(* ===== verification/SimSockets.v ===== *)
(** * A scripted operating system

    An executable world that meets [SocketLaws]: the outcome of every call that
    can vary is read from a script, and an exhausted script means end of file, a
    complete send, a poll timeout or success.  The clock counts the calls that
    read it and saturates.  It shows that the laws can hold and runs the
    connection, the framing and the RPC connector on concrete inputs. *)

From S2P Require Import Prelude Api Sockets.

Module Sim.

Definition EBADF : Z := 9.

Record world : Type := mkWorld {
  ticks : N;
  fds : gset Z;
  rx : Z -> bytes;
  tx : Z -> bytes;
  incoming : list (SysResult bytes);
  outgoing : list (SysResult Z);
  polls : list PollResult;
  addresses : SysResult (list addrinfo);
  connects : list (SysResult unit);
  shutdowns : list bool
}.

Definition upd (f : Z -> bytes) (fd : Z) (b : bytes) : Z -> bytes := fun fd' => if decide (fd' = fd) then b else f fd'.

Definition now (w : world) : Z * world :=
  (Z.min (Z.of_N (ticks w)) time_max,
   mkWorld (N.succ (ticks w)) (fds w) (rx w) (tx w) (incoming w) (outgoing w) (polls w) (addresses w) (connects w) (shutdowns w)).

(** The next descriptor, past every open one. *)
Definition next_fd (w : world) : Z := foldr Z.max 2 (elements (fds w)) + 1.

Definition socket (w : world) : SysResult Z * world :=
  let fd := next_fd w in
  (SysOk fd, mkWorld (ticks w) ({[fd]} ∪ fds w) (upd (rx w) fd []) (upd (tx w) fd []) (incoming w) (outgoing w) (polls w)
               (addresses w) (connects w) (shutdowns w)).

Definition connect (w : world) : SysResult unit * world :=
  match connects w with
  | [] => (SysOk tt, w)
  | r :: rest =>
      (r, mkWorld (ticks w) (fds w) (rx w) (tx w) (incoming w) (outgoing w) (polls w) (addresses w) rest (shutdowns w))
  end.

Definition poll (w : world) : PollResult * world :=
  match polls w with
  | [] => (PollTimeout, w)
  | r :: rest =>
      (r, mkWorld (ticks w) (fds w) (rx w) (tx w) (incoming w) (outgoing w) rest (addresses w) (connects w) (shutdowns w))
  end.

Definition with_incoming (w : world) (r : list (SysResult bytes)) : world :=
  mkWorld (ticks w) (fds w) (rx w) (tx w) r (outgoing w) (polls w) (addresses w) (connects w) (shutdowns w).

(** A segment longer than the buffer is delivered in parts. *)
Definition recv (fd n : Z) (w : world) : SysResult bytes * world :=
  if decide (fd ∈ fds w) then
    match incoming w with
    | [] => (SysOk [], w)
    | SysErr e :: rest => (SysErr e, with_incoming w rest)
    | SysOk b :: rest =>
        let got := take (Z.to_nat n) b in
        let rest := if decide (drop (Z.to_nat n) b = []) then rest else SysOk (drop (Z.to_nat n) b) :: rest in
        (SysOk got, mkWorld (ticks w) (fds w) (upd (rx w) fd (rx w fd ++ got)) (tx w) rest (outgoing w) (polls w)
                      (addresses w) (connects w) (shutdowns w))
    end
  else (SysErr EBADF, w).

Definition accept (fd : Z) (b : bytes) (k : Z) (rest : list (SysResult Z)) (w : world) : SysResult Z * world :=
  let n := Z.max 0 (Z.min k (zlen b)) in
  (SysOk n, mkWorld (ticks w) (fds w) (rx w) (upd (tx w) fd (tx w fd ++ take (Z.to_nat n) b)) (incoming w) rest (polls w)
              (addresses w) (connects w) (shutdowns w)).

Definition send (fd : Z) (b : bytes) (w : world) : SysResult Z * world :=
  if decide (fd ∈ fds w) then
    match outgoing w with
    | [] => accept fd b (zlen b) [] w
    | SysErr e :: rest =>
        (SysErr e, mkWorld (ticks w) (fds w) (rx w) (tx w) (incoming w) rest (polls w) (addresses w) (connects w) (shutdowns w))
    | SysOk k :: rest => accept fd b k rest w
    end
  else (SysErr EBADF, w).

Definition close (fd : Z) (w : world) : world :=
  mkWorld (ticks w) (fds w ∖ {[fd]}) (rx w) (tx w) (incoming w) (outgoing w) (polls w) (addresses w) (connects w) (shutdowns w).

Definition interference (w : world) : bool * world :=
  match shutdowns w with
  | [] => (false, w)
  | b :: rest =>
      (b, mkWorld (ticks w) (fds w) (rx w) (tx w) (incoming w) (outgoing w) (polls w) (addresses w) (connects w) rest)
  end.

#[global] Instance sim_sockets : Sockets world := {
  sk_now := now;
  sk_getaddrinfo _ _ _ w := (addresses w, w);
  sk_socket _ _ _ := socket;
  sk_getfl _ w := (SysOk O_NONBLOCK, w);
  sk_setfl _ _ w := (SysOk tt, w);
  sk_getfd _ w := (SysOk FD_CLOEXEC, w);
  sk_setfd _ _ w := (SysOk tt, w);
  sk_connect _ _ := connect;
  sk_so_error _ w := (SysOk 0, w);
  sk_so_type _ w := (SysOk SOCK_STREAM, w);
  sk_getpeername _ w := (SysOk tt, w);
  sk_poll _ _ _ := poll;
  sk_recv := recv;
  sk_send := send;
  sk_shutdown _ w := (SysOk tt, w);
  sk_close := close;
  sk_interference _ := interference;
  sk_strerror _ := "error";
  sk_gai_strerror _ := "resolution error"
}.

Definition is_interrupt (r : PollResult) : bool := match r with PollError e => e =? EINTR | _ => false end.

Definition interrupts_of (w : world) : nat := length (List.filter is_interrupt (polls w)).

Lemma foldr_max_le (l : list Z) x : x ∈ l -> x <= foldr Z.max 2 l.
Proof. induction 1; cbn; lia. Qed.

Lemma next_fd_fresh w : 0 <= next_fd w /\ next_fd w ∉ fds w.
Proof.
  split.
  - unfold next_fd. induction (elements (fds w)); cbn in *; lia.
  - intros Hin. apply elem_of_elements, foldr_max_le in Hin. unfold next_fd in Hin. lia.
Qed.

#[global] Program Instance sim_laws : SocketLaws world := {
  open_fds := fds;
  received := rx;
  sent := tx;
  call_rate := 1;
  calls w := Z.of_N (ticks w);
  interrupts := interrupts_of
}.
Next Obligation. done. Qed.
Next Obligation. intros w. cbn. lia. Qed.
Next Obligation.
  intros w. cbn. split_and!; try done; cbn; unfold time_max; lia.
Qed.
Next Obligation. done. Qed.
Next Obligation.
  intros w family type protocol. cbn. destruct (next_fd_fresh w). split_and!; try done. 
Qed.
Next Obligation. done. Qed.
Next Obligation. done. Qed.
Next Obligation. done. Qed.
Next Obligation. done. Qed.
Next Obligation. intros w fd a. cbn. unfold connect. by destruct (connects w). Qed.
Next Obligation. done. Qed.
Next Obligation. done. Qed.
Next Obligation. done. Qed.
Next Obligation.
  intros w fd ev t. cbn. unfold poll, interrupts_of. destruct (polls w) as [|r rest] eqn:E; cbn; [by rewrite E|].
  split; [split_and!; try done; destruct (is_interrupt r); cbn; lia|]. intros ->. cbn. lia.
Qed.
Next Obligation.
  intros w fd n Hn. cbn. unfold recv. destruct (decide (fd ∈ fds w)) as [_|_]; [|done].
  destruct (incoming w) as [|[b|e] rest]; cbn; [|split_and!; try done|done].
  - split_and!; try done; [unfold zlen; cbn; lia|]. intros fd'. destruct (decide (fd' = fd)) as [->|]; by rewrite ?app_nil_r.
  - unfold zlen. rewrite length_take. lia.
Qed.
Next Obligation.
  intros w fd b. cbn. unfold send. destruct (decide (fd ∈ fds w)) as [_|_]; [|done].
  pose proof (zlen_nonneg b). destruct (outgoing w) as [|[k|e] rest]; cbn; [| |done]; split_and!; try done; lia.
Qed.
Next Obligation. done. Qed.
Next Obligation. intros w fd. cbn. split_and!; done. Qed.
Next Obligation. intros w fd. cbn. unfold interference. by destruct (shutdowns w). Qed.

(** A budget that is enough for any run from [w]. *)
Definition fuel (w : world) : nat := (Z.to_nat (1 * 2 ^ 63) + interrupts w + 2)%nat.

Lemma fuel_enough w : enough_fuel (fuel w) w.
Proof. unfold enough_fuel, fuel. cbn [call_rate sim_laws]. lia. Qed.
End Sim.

####

● Directions:
Print exactly the lines above, between the one holding "sk_setfl _ _ w := (SysOk tt, w);" and the one holding "sk_shutdown _ w := (SysOk tt, w);", inclusive, and nothing besides.

● Solved problem:
  sk_setfl _ _ w := (SysOk tt, w);
  sk_getfd _ w := (SysOk FD_CLOEXEC, w);
  sk_setfd _ _ w := (SysOk tt, w);
  sk_connect _ _ := connect;
  sk_so_error _ w := (SysOk 0, w);
  sk_so_type _ w := (SysOk SOCK_STREAM, w);
  sk_getpeername _ w := (SysOk tt, w);
  sk_poll _ _ _ := poll;
  sk_recv := recv;
  sk_send := send;
  sk_shutdown _ w := (SysOk tt, w);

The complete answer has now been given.